Thyroid dysfunction can often occur as a result of nutritional deficiencies such as iodine, tyrosine, selenium, zinc, and iron, which are essential for the function of the thyroid. To support thyroid function, which includes the manufacture of thyroid hormones and the conversion of T4 to the active T3 hormone, we need the following nutrients daily:
IODINE
Essential for the production of thyroid hormones (along with tyrosine)
Good food sources: seafood, seaweed, kelp, kombu, nori, tuna, shrimp and prunes.
TYROSINE
An amino acid that is essential for the manufacture of thyroid hormones (along with iodine)
Good food sources: dairy foods, red meat, eggs, almonds, salmon, avocados, bananas.
SELENIUM
Is an essential component of the enzyme that converts T4 (thyroxine) to T3 (triiodothyronine the active thyroid hormone) in the liver.

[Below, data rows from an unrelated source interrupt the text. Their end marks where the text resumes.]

(** Property X19.  The date filter of the load reads back the business date:
    for the date [calcular_fecha_ayer] prints as DD/MM/YYYY (any valid date
    from year 1000 on), the text passed to the DELETE statement is the same
    day written YYYY-MM-DD. *)
Theorem fecha_iso_de_fecha_ayer (y m d : Z) :
  fecha_valida y m d → 1000 ≤ y →
  fecha_iso (formato_DDMMYYYY (y, m, d)) = formato_ISO (y, m, d).
Proof.
  intros (Hy & Hm & Hd) Hy'.
  pose proof (days_in_month_le_31 y m).
  unfold fecha_iso, strptime_dmY, formato_DDMMYYYY, formato_ISO.
  change ("/" +:+ ?r)%string with (String "/" r).
  rewrite directiva_d_pad2 by lia. cbn [barra].
  change ("/" +:+ ?r)%string with (String "/" r).
  rewrite directiva_m_pad2 by lia. cbn [barra].
  rewrite directiva_Y_pad4 by lia.
  replace (1 <=? y) with true by (symmetry; apply Z.leb_le; lia).
  replace (d <=? _days_in_month y m) with true
    by (symmetry; apply Z.leb_le; lia).
  cbn [andb]. unfold strftime_Ymd. by rewrite decimal_pad4 by lia.
Qed.

End FechaISO.

(** The last day of February of a leap year. *)
Lemma fecha_iso_de_fecha_ayer_ejemplo :
  Carga.fecha_iso "29/02/2024" = "2024-02-29"%string.
Proof.
  apply (fecha_iso_de_fecha_ayer 2024 2 29).
  - unfold Fecha.fecha_valida. vm_compute. intuition discriminate.
  - lia.
Defined.

Section Lotes.
Import Carga.
Context {A : Type}.

Lemma lotes_desde_spec (n : nat) : (0 < n)%nat →
  ∀ quedan (l : list A), (length l ≤ quedan)%nat →
    concat (lotes_desde quedan n l) = l ∧
    Forall (λ b, (0 < length b ≤ n)%nat) (lotes_desde quedan n l).
Proof.
  intros Hn. induction quedan as [|quedan IH]; intros l Hl.
  { destruct l; [done|cbn in Hl; lia]. }
  destruct l as [|x l]; [done|]. cbn [lotes_desde].
  destruct (IH (drop n (x :: l))) as [Hc Hf].
  { rewrite length_drop. cbn in *. lia. }
  split.
  - cbn [concat]. rewrite Hc. apply take_drop.
  - constructor; [|done]. rewrite length_take. cbn [length]. lia.
Qed.

Lemma concat_lotes (records : list A) :
  concat (lotes batch_size records) = records.
Proof.
  apply (lotes_desde_spec batch_size); [unfold batch_size; lia|done].
Qed.

(** Property X20.  The insert statement is sent batch by batch: the batches
    of the loop are never empty, hold at most 100 rows each, and put
    together in order they are the rows of the frame, each row once. *)
Theorem lotes_de_cien (records : list A) :
  concat (lotes batch_size records) = records ∧
  Forall (λ batch, (0 < length batch ≤ 100)%nat) (lotes batch_size records).
Proof.
  apply (lotes_desde_spec batch_size); [unfold batch_size; lia|done].
Qed.

End Lotes.

Section CargaCorrecta.
Import Carga.
Context {celda S : Type}.
Variable C : conexion celda S.

Notation cargar := (cargar_dataframe_pyodbc celda C).

Lemma bind_operar {B} op (k : unit → M (sesion celda S) B) m :
  bind (operar celda C op) k m
  = match C op (servidor (estado m)) with
    | (Some e, s) =>
        (Raise (Exc e),
         mkMundo (mkSesion s (bitacora (estado m) ++ [(op, Some e)])) (traza m))
    | (None, s) =>
        k tt (mkMundo (mkSesion s (bitacora (estado m) ++ [(op, None)]))
                (traza m))
    end.
Proof.
  unfold bind, operar. by destruct (C op (servidor (estado m))) as [[e|] s].
Qed.

Lemma bind_operar_acepta {B} op (k : unit → M (sesion celda S) B) m :
  acepta celda C op →
  bind (operar celda C op) k m
  = k tt (mkMundo (mkSesion (C op (servidor (estado m))).2
                     (bitacora (estado m) ++ [(op, None)])) (traza m)).
Proof.
  intros H. rewrite bind_operar. specialize (H (servidor (estado m))).
  destruct (C op (servidor (estado m))) as [r s]. cbn in *. by subst.
Qed.

(** Property X21.  A load that has nothing to send sends nothing.  For a
    missing or empty frame the function returns 0, and for a table that is
    not on the whitelist it raises [ValueError]; in both cases the server is
    not touched: no cursor, no statement, no commit.  (An empty frame is not
    checked against the whitelist.) *)
Theorem cargar_dataframe_pyodbc_sin_operaciones (df : option (frame celda))
    (tabla fecha_filtro : string) (m : mundo (sesion celda S)) :
  sin_filas celda df = true ∨ tabla ∉ TABLAS_PERMITIDAS →
  estado (cargar df tabla fecha_filtro m).2 = estado m ∧
  (cargar df tabla fecha_filtro m).1
  = if sin_filas celda df then Ok 0%nat else Raise (Exc ValueError).
Proof.
  intros H. unfold cargar_dataframe_pyodbc.
  destruct df as [df|]; [|done]. cbn [sin_filas] in *.
  destruct (empty celda df) eqn:E; [done|].
  destruct H as [?|H]; [done|].
  unfold validar_tabla_permitida. rewrite (bool_decide_eq_false_2 _ H). done.
Qed.

(** Row by row: every row is sent once, in order, and the count grows by
    the rows that went in. *)
Lemma insertar_uno_por_uno_registro sql batch : ∀ inserted m,
  ∃ rs m',
    length rs = length batch ∧
    insertar_uno_por_uno celda C sql batch inserted m
    = (Ok (inserted + aceptadas rs)%nat, m') ∧
    bitacora (estado m')
    = bitacora (estado m)
      ++ zip_with (λ rec r, (OpExecute sql (map PCelda rec), r)) batch rs.
Proof.
  induction batch as [|rec batch IH]; intros inserted m.
  { exists [], m. cbn. by rewrite Nat.add_0_r, app_nil_r. }
  cbn [insertar_uno_por_uno]. unfold bind at 1, try_except.
  rewrite bind_operar.
  destruct (C _ (servidor (estado m))) as [[e|] s]; cbn [Exception].
  - unfold ret at 1. set (m1 := mkMundo _ _).
    destruct (IH inserted m1) as (rs & m' & Hl & -> & Hb).
    exists (Some e :: rs), m'. split_and!.
    + cbn. by rewrite Hl.
    + done.
    + rewrite Hb. unfold m1. cbn. by rewrite <- app_assoc.
  - unfold ret at 1. set (m1 := mkMundo _ _).
    destruct (IH (inserted + 1)%nat m1) as (rs & m' & Hl & -> & Hb).
    exists (None :: rs), m'. split_and!.
    + cbn. by rewrite Hl.
    + do 2 f_equal. unfold aceptadas. cbn [List.filter length].
      by rewrite <- Nat.add_assoc.
    + rewrite Hb. unfold m1. cbn. by rewrite <- app_assoc.
Qed.

Lemma aceptadas_cota rs : (aceptadas rs ≤ length rs)%nat.
Proof. apply List.filter_length_le. Qed.

(** Batch by batch: every batch is sent once, in order, a rejected batch is
    followed by its rows one by one, and the count is that of the rows that
    went in. *)
Lemma insertar_lotes_registro sql pendientes : ∀ inserted failed m,
  ∃ (rs : list (option excepcion * list (option excepcion))) f m',
    Forall2 (λ b r, r.1 ≠ None → length r.2 = length b) pendientes rs ∧
    insertar_lotes celda C sql pendientes inserted failed m
    = (Ok ((inserted
            + sum_list (zip_with (λ b r, insertados_de_lote celda b r.1 r.2)
                          pendientes rs))%nat, f), m') ∧
    bitacora (estado m')
    = bitacora (estado m)
      ++ concat (zip_with (λ b r, registro_de_lote celda sql b r.1 r.2)
                   pendientes rs).
Proof.
  induction pendientes as [|batch pendientes IH]; intros inserted failed m.
  { exists [], failed, m. cbn. rewrite Nat.add_0_r, app_nil_r.
    split; [constructor|done]. }
  cbn [insertar_lotes]. unfold bind at 1, try_except.
  rewrite bind_operar.
  destruct (C _ (servidor (estado m))) as [[e|] s]; cbn [Exception].
  - unfold logger. rewrite bind_anotar. set (m1 := mkMundo _ _).
    destruct (insertar_uno_por_uno_registro sql batch inserted m1)
      as (rs1 & m2 & Hl1 & H1 & Hb1).
    rewrite (bind_ok _ _ _ _ _ H1). unfold ret at 1.
    destruct (IH (inserted + aceptadas rs1)%nat (failed + 1)%nat m2)
      as (rs & f & m' & HF & -> & Hb).
    exists ((Some e, rs1) :: rs), f, m'. split_and!.
    + by constructor.
    + do 3 f_equal.
      cbn [zip_with sum_list_with fst snd insertados_de_lote id].
      by rewrite <- Nat.add_assoc.
    + rewrite Hb, Hb1. unfold m1. cbn. by rewrite <- !app_assoc.
  - unfold ret at 1. set (m1 := mkMundo _ _).
    destruct (IH (inserted + length batch)%nat failed m1)
      as (rs & f & m' & HF & -> & Hb).
    exists ((None, []) :: rs), f, m'. split_and!.
    + by constructor.
    + do 3 f_equal.
      cbn [zip_with sum_list_with fst snd insertados_de_lote id].
      by rewrite <- Nat.add_assoc.
    + rewrite Hb. unfold m1. cbn. by rewrite <- !app_assoc.
Qed.
(** * blender-sprite-render: the batch renderer of [blender_batch_render.py]

    A shallow embedding of the framing and batch-orchestration code of
    [src/blender_batch_render.py].

    Conventions of the embedding.
    - A finite Python [float] is modelled by its value, a rational [Q].  The
      product of the canvas computation is rounded as IEEE 754 binary64
      rounds it ([round64]: to nearest, ties to even, overflow to infinity).
      The bounds of the meshes are computed with exact arithmetic, and the
      camera is described by the arguments that place it: the center of the
      bounds, the pitch and the yaw.  [math.ceil (math.log2 n)] on a positive
      integer is the exact [Z.log2_up n], which is what the double logarithm
      gives as long as [n] stays below [2^47].
    - A [pathlib.Path] is the list of its components; [str] joins them with
      a slash.
    - Python exceptions are the [Raise] results of the [Result] monad.
    - The Blender engine, PIL and the file system are the external
      collaborators of the script: their answers are the fields of [Env],
      the state they own is [World]. *)

From Stdlib Require Import ZArith QArith Qabs Qround List String Ascii Bool Lia.
From Stdlib Require Import Permutation Sorted OrderedTypeEx.
From Stdlib Require Lqa.
Import ListNotations.

Local Open Scope string_scope.
Local Open Scope Z_scope.

(* ====================================================================== *)
(** * Exceptions *)
(* ====================================================================== *)

Inductive PyExn : Type :=
| ValueError (msg : string)
| OverflowError (msg : string).

Inductive Result (A : Type) : Type :=
| Ok (a : A)
| Raise (e : PyExn).

Arguments Ok {A} a.
Arguments Raise {A} e.

Definition bind {A B : Type} (r : Result A) (k : A -> Result B) : Result B :=
  match r with
  | Ok a => k a
  | Raise e => Raise e
  end.

Notation "x <- r ;; k" := (bind r (fun x => k))
  (at level 61, r at next level, right associativity).
Notation "' p <- r ;; k" := (bind r (fun x => let p := x in k))
  (at level 61, p pattern, r at next level, right associativity).

Definition returns {A : Type} (r : Result A) : Prop := exists a, r = Ok a.
Definition raises {A : Type} (r : Result A) : Prop := exists e, r = Raise e.

(* ====================================================================== *)
(** * Strings and paths *)
(* ====================================================================== *)

(** [c.lower()] on an ASCII character. *)
Definition lower_ascii (c : ascii) : ascii :=
  let n := nat_of_ascii c in
  if (65 <=? n)%nat && (n <=? 90)%nat then ascii_of_nat (n + 32) else c.

(** [s.lower()] *)
Fixpoint lower (s : string) : string :=
  match s with
  | EmptyString => EmptyString
  | String c s' => String (lower_ascii c) (lower s')
  end.

(** [s.startswith(p)] *)
Fixpoint startswith (p s : string) : bool :=
  match p, s with
  | EmptyString, _ => true
  | String a p', String b s' => Ascii.eqb a b && startswith p' s'
  | String _ _, EmptyString => false
  end.

(** [s.endswith(p)] *)
Fixpoint endswith (p s : string) : bool :=
  match s with
  | EmptyString => String.eqb p EmptyString
  | String _ s' => String.eqb p s || endswith p s'
  end.

(** [s.replace(old, new)] for a non-empty [old]: every occurrence, scanned
    from the left and not overlapping.  [skip] counts the characters of an
    occurrence already replaced that are still to be dropped. *)
Fixpoint replace_from (old new s : string) (skip : nat) : string :=
  match s with
  | EmptyString => EmptyString
  | String c s' =>
      match skip with
      | S k => replace_from old new s' k
      | O =>
          if startswith old s
          then new ++ replace_from old new s' (String.length old - 1)
          else String c (replace_from old new s' 0)
      end
  end.

Definition replace (old new s : string) : string := replace_from old new s 0.
(** * Stealth proxy layer: Proxy scoring, ProxyPool rotation, StealthSession retry

    Shallow embedding of [stealth_proxy.py].

    Conventions of the embedding:
    - Python [int] is [Z]; Python [float] (timestamps, scores, thresholds) is an
      exact rational [Q], compared with [Qle]/[Qlt]/[Qeq];
    - every [time.time()] read is an explicit argument [now] of the operation
      that performs it; the reads of one operation are taken at one instant;
    - [Proxy] objects are shared and mutated in place, so they live in a store
      indexed by references; the pool list and the sticky map hold references;
    - a Python exception is a value [Raise e] of the [result] type. *)

From Stdlib Require Import ZArith QArith Lqa Lia Bool List.
From stdpp Require Import base option list strings gmap functions.

Local Open Scope Z_scope.
Local Open Scope Q_scope.

(** ** Python builtins used by the module *)

Definition Qlt_bool (x y : Q) : bool := negb (Qle_bool y x).

(** [max(a, b)] keeps its first argument unless the second is greater. *)
Definition pymax (a b : Q) : Q := if Qlt_bool a b then b else a.

(** [min(a, b)] keeps its first argument unless the second is smaller. *)
Definition pymin (a b : Q) : Q := if Qlt_bool b a then b else a.

(** [min] on integers. *)
Definition pymin_int (a b : Z) : Z := if (b <? a)%Z then b else a.

(** Dynamically typed values found in provider records. [PyObj] stands for any
    other object (list, dict, ...): it has no [lower] method and [int] rejects
    it. *)
Inductive pyval :=
  | PyNone
  | PyBool (b : bool)
  | PyInt (z : Z)
  | PyFloat (q : Q)
  | PyStr (s : string)
  | PyObj.

Inductive exn := KeyError | TypeError | ValueError | AttributeError.

Inductive result (A : Type) :=
  | Ok (a : A)
  | Raise (e : exn).
Arguments Ok {A} a.
Arguments Raise {A} e.

(** ** Module constants *)

Definition SOFT_STATUS_CODES : list Z := [403; 429; 503]%Z.

Definition INITIAL_PROXY_SCORE : Q := 5 # 10.
Definition MAX_SCORE_DECAY : Q := 2 # 10.
Definition SCORE_DECAY_RATE : Q := 5 # 100.
Definition DECAY_HOURS_DIVISOR : Q := 3600.

Definition SOFT_FAIL_PENALTY_SECONDS : Z := 20.
Definition HARD_FAIL_PENALTY_SECONDS : Z := 90.
Definition MAX_PENALTY_MULTIPLIER : Z := 3.
Definition FAILURE_THRESHOLD : Z := 3.
Definition COOLDOWN_REDUCTION_SUCCESS : Z := 5.

(** ** Proxy model *)

Record Proxy := mkProxy {
  host : pyval;
  port : Z;
  proto : string;
  country : pyval;
  source : pyval;
  success : Z;
  fail : Z;
  last_used : Q;
  cooldown_until : Q;
  created_at : Q
}.

(** [Proxy.score], read at time [now]; [score_base] and [score_decay] are the
    locals [base] and [decay] of the property. *)
Definition score_base (self : Proxy) : Q :=
  let total := (success self + fail self)%Z in
  if (0 <? total)%Z then inject_Z (success self) / inject_Z total
  else INITIAL_PROXY_SCORE.

Definition score_decay (self : Proxy) (now : Q) : Q :=
  let age := pymax 1 (now - created_at self) in
  pymin MAX_SCORE_DECAY ((age / DECAY_HOURS_DIVISOR) * SCORE_DECAY_RATE).

Definition score (self : Proxy) (now : Q) : Q :=
  pymax 0 (pymin 1 (score_base self - score_decay self now)).
Lemma soft_delete_propagates_witness :
  let r := delete_pet (E:=env_steady) "p1" w_online in
  pets (local_conn r.2) !! "p1"
  = Some (Pet.set_sync_status "synced" (soft_delete "2024-01-01T00:00:10" rex))
  ∧ pets (remote_db r.2) !! "p1"
    = Some (Pet.set_sync_status "synced" (soft_delete "2024-01-01T00:00:10" rex))
  ∧ get_pet_by_id "p1" r.2 = None
  ∧ pets (local_conn (delete_pet (E:=env_steady) "p1" w_start).2) !! "p1"
    = Some (soft_delete "2024-01-01T00:00:10" rex).
Proof.
  destruct (soft_delete_propagates (E:=env_steady) "p1" w_online rex eq_refl)
    as (_ & _ & Hcases & _ & Hget & _).
  destruct (soft_delete_propagates (E:=env_steady) "p1" w_start rex eq_refl)
    as (_ & _ & _ & Hoff & _).
  split; [|split; [|split]].
  - destruct Hcases as [H | [H _]]; [|exact H].
    apply (f_equal (fmap Pet.sync_status)) in H. vm_compute in H.
    discriminate H.
  - destruct Hcases as [H | [_ H]]; [|exact H].
    apply (f_equal (fmap Pet.sync_status)) in H. vm_compute in H.
    discriminate H.
  - exact Hget.
  - apply Hoff. reflexivity.
Defined.

Lemma update_pet_unrecognized_keys_witness :
  update_pet (E:=env_steady) "p1" kw_unknown w_start = (false, w_start)
  ∧ update_pet (E:=env_steady) "p1" (kw_unknown ∪ kw_rename) w_start
    = update_pet (E:=env_steady) "p1" kw_rename w_start.
Proof.
  assert (Hkw : ∀ k, is_Some (kw_unknown !! k) → k ∉ allowed_fields).
  { assert (map_Forall (λ k _, k ∉ allowed_fields) kw_unknown) as H
      by compute_done.
    intros k [v Hv]. exact (H k v Hv). }
  destruct (update_pet_unrecognized_keys (E:=env_steady) "p1" kw_unknown
              w_start Hkw) as [Hnone Hextra].
  split; [exact Hnone | apply Hextra].
Defined.


(** A pet made at the first reading of the clock is soft-deleted at the
    third: the journal entry took the second. *)
Lemma mutation_stamps_clock_witness :
  let w1 := (create_pet (E:=env_steady) "u1" (VText "Ben") (VText "dog")
               VNull VNull VNull VNull w_start).2 in
  let r := delete_pet (E:=env_steady) "id-0" w1 in
  ∃ row row',
    pets (local_conn w1) !! "id-0" = Some row
    ∧ Pet.created_at row = "2024-01-01T00:00:10"
    ∧ Pet.updated_at row = "2024-01-01T00:00:10"
    ∧ pets (local_conn r.2) !! "id-0" = Some row'
    ∧ Pet.created_at row' = "2024-01-01T00:00:10"
    ∧ Pet.updated_at row' = "2024-01-01T00:00:12"
    ∧ Pet.sync_status row' = "pending"
    ∧ (Pet.updated_at row <? Pet.updated_at row')%string = true
    ∧ (Pet.created_at row' <? Pet.updated_at row')%string = true.
Proof.
  intros w1 r.
  destruct (pets (local_conn w1) !! "id-0") as [row|] eqn:Hrow;
    [|by vm_compute in Hrow].
  destruct (mutation_stamps_clock (E:=env_steady) "id-0" w1 row Hrow)
    as [Hdelete _].
  destruct Hdelete as (row' & Hrow' & Hts & Hcr & _ & Hoff & Hadv).
  assert (Hclock : ∀ k, (k < clock_reads w1)%nat →
                    (utcnow (Env:=env_steady) k
                     <? utcnow (Env:=env_steady) (clock_reads w1))%string
                    = true).
  { intros k Hk. change (clock_reads w1) with 2 in *.
    destruct k as [|[|k]]; [reflexivity | reflexivity | lia]. }
  assert (Hc0 : Pet.created_at row = utcnow (Env:=env_steady) 0).
  { vm_compute in Hrow. injection Hrow as <-. reflexivity. }
  assert (Hu0 : Pet.updated_at row = utcnow (Env:=env_steady) 0).
  { vm_compute in Hrow. injection Hrow as <-. reflexivity. }
  destruct (Hadv Hclock 0 0 (le_n 0) (Nat.lt_0_succ 1) Hc0 Hu0) as [Hlt Hge].
  exists row, row'.
  split; [reflexivity|]. split; [exact Hc0|]. split; [exact Hu0|].
  split; [exact Hrow'|]. split; [by rewrite Hcr, Hc0|].
  split; [exact Hts|]. split; [by apply Hoff|].
  split; [exact Hlt | exact Hge].
Defined.

(** ** Where the code departs from the spec's wording *)

(** C3 as stated fails: after a full sync of the sample state the [pulled]
    dictionary has no count for [users]. *)
Lemma full_sync_pulled_lacks_users :
  let r := (full_sync (E:=env_steady) "u1" w_start).1 in
  pushed r = push_result 1 2 "online"
  ∧ pulled r = pull_result 1 "online"
  ∧ pulled r !! "users" = None
  ∧ ¬ maps_every_table (pulled r).
Proof.
  assert (pulled (full_sync (E:=env_steady) "u1" w_start).1 !! "users" = None)
    as Hnone by compute_done.
  split; [compute_done|]. split; [compute_done|]. split; [exact Hnone|].
  intros Hall. destruct (Hall "users") as [n Hn].
  { apply elem_of_cons. by left. }
  rewrite Hnone in Hn. discriminate Hn.
Qed.

(** C6 as stated fails: a pet created and then soft-deleted under a clock
    that returns the same reading keeps its [updated_at]; under a clock
    that was set back in between, the soft delete leaves [updated_at]
    before [created_at]. *)
Lemma updated_at_not_advanced :
  let make (E : Env) :=
    (create_pet (E:=E) "u1" (VText "Rex") (VText "dog") VNull VNull VNull VNull
                w_start).2 in
  let remove (E : Env) := delete_pet (E:=E) "id-0" (make E) in
  (remove env_stalled).1 = true
  ∧ Pet.updated_at <$> pets (local_conn (make env_stalled)) !! "id-0" = Some t10
  ∧ Pet.updated_at <$> pets (local_conn (remove env_stalled).2) !! "id-0"
    = Some t10
  ∧ Pet.is_deleted <$> pets (local_conn (remove env_stalled).2) !! "id-0"
    = Some 1%Z
  ∧ ¬ strictly_advanced (make env_stalled) (remove env_stalled).2 "id-0"
  ∧ (remove env_set_back).1 = true
  ∧ Pet.created_at <$> pets (local_conn (remove env_set_back).2) !! "id-0"
    = Some t10
  ∧ Pet.updated_at <$> pets (local_conn (remove env_set_back).2) !! "id-0"
    = Some t5
  ∧ ¬ strictly_advanced (make env_set_back) (remove env_set_back).2 "id-0".
Proof.
  intros make remove.
  split; [compute_done|]. split; [compute_done|]. split; [compute_done|].
  split; [compute_done|]. split; [|split; [compute_done|]].
  - intros Hadv.
    destruct (pets (local_conn (make env_stalled)) !! "id-0") as [row|] eqn:H1;
      [|by vm_compute in H1].
    destruct (pets (local_conn (remove env_stalled).2) !! "id-0") as [row'|]
      eqn:H2; [|by vm_compute in H2].
    destruct (Hadv row row' H1 H2) as [Hlt _].
    vm_compute in H1, H2. injection H1 as <-. injection H2 as <-.
    vm_compute in Hlt. discriminate Hlt.
  - split; [compute_done|]. split; [compute_done|].
    intros Hadv.
    destruct (pets (local_conn (make env_set_back)) !! "id-0") as [row|] eqn:H1;
      [|by vm_compute in H1].
    destruct (pets (local_conn (remove env_set_back).2) !! "id-0") as [row'|]
      eqn:H2; [|by vm_compute in H2].
    destruct (Hadv row row' H1 H2) as [Hlt _].
    vm_compute in H1, H2. injection H1 as <-. injection H2 as <-.
    vm_compute in Hlt. discriminate Hlt.
Qed.


(** * Further properties of the manager *)

Section Preservation.

Context {E : Env}.

Lemma set_sync_status_same (u : User.row) :
  User.set_sync_status (User.sync_status u) u = u.
Proof. by destruct u. Qed.

Lemma set_sync_status_twice (s s' : string) (u : User.row) :
  User.set_sync_status s (User.set_sync_status s' u) = User.set_sync_status s u.
Proof. by destruct u. Qed.

Lemma evolves_refl (w : DatabaseManager) : evolves w w.
Proof.
  split; [done|]. split; [|done].
  intros uid u Hu. exists (User.sync_status u). by rewrite set_sync_status_same.
Qed.

Lemma evolves_trans (w1 w2 w3 : DatabaseManager) :
  evolves w1 w2 → evolves w2 w3 → evolves w1 w3.
Proof.
  intros (Hl1 & Hu1 & Hp1 & Hc1) (Hl2 & Hu2 & Hp2 & Hc2).
  split; [by etrans|]. split; [|split].
  - intros uid u Hu. destruct (Hu1 uid u Hu) as [s Hs].
    destruct (Hu2 uid _ Hs) as [s' Hs']. exists s'.
    by rewrite Hs', set_sync_status_twice.
  - intros pid Hp. by apply Hp2, Hp1.
  - intros H0. by apply Hc2, Hc1.
Qed.

(** A step that only touches the local database. *)
Lemma evolves_local (w w' : DatabaseManager) :
  _is_online w' = _is_online w → remote_conn w' = remote_conn w →
  sync_log (local_conn w) `prefix_of` sync_log (local_conn w') →
  (∀ uid u, users (local_conn w) !! uid = Some u →
     ∃ s, users (local_conn w') !! uid = Some (User.set_sync_status s u)) →
  (∀ pid, is_Some (pets (local_conn w) !! pid) →
     is_Some (pets (local_conn w') !! pid)) →
  evolves w w'.
Proof.
  intros Hon Hconn Hlog Hu Hp. repeat split; try done.
  rewrite Hon, Hconn. auto.
Qed.

Lemma users_kept_same (t : gmap string User.row) :
  ∀ uid u, t !! uid = Some u → ∃ s, t !! uid = Some (User.set_sync_status s u).
Proof.
  intros uid u Hu. exists (User.sync_status u). by rewrite set_sync_status_same.
Qed.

Good food sources: Brazil nuts, salmon, chicken, brown rice, beef, spinach, and walnuts
ZINC
Involved in the production and conversion of thyroid hormones
Good food sources: oysters, beef, lamb, chicken, eggs, dairy, cashews, almonds, sesame seeds, pumpkin seeds, yogurt, mushrooms, spinach, kale, avocado, and almonds.
IRON
Iron is also very important in thyroid function as iron is involved with the production of TSH and the conversion of T4 to T3.
Good food sources: beef, lamb, pork, liver (haem sources = higher absorption) beetroot, leafy greens such as spinach and kale, beans, lentils, chickpeas, tofu, molasses, dried fruit (non-haem sources = lower absorption)
Feeding your thyroid with the nutrient building blocks is a great place to start when supporting your thyroid.